## Exercise instructions
Only the lines below starting at the one that contains "fresh_move_assigned_from self other" and ending at the one that contains "apply (process_output_ascii anchors_parser" are to be reproduced, exactly and with both ends kept.
Data section START
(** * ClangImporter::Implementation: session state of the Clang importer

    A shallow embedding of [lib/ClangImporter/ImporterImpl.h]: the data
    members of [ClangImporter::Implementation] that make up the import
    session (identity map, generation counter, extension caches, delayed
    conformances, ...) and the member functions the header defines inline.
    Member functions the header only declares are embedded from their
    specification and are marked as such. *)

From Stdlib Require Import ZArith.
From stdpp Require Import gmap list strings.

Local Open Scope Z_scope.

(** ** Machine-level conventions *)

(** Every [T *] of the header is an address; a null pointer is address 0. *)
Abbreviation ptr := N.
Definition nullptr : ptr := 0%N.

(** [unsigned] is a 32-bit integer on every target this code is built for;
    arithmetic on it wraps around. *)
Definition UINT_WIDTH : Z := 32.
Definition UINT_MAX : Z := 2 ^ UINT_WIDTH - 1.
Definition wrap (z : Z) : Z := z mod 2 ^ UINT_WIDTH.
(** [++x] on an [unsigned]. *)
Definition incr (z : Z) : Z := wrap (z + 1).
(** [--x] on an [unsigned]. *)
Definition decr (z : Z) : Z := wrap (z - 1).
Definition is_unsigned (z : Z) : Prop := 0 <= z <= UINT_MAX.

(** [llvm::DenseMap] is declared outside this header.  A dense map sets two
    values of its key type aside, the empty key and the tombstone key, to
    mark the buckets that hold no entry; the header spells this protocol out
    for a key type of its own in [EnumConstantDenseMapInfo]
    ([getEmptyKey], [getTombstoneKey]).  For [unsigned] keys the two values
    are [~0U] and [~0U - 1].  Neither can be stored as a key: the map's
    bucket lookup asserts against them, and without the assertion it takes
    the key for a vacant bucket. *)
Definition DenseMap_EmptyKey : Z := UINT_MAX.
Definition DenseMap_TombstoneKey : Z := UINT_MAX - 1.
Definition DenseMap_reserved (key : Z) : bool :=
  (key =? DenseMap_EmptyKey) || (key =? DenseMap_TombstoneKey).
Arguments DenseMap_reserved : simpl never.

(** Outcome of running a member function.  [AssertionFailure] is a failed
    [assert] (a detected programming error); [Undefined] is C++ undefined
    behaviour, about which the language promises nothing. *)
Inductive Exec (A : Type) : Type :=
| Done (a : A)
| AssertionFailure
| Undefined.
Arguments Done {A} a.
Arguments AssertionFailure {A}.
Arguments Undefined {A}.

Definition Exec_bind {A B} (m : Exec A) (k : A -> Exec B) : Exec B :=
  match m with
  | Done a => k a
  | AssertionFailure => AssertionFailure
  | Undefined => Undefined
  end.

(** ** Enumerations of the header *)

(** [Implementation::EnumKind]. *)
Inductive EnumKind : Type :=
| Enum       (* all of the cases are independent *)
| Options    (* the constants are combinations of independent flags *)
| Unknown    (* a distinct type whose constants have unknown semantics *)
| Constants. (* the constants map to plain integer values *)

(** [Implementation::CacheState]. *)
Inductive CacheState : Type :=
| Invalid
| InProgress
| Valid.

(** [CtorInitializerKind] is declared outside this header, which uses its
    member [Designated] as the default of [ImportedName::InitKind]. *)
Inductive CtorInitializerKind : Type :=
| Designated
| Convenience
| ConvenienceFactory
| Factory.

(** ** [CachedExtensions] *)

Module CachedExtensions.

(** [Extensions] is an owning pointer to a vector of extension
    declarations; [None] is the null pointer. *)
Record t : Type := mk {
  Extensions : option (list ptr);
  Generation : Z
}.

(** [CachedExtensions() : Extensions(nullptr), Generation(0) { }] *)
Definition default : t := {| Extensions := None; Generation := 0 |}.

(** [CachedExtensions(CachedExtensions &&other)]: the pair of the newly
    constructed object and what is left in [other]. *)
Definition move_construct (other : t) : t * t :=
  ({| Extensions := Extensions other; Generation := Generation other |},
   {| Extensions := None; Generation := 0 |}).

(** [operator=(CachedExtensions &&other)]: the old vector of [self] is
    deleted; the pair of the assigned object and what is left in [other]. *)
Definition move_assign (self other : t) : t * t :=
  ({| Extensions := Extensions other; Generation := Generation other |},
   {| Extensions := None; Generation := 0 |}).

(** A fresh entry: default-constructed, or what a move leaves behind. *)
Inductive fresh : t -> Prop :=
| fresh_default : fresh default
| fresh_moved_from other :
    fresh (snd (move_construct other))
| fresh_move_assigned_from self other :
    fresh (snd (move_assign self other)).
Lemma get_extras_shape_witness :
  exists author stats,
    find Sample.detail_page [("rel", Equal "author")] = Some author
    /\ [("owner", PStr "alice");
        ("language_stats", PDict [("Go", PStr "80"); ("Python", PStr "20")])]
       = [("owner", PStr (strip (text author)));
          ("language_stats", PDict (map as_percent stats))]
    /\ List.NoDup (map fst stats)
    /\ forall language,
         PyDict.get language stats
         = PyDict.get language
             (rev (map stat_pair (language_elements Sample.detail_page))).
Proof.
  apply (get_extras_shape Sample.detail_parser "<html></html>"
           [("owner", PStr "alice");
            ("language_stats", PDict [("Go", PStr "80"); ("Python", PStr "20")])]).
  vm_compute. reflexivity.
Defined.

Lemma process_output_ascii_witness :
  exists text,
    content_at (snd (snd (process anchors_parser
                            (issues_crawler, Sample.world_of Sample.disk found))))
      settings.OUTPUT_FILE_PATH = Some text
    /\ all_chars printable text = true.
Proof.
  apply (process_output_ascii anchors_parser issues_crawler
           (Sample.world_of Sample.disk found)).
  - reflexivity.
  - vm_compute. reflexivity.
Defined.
Data section END
## Solution to the problem
| fresh_move_assigned_from self other :
    fresh (snd (move_assign self other)).
Lemma get_extras_shape_witness :
  exists author stats,
    find Sample.detail_page [("rel", Equal "author")] = Some author
    /\ [("owner", PStr "alice");
        ("language_stats", PDict [("Go", PStr "80"); ("Python", PStr "20")])]
       = [("owner", PStr (strip (text author)));
          ("language_stats", PDict (map as_percent stats))]
    /\ List.NoDup (map fst stats)
    /\ forall language,
         PyDict.get language stats
         = PyDict.get language
             (rev (map stat_pair (language_elements Sample.detail_page))).
Proof.
  apply (get_extras_shape Sample.detail_parser "<html></html>"
           [("owner", PStr "alice");
            ("language_stats", PDict [("Go", PStr "80"); ("Python", PStr "20")])]).
  vm_compute. reflexivity.
Defined.

Lemma process_output_ascii_witness :
  exists text,
    content_at (snd (snd (process anchors_parser
                            (issues_crawler, Sample.world_of Sample.disk found))))
      settings.OUTPUT_FILE_PATH = Some text
    /\ all_chars printable text = true.
Proof.
  apply (process_output_ascii anchors_parser issues_crawler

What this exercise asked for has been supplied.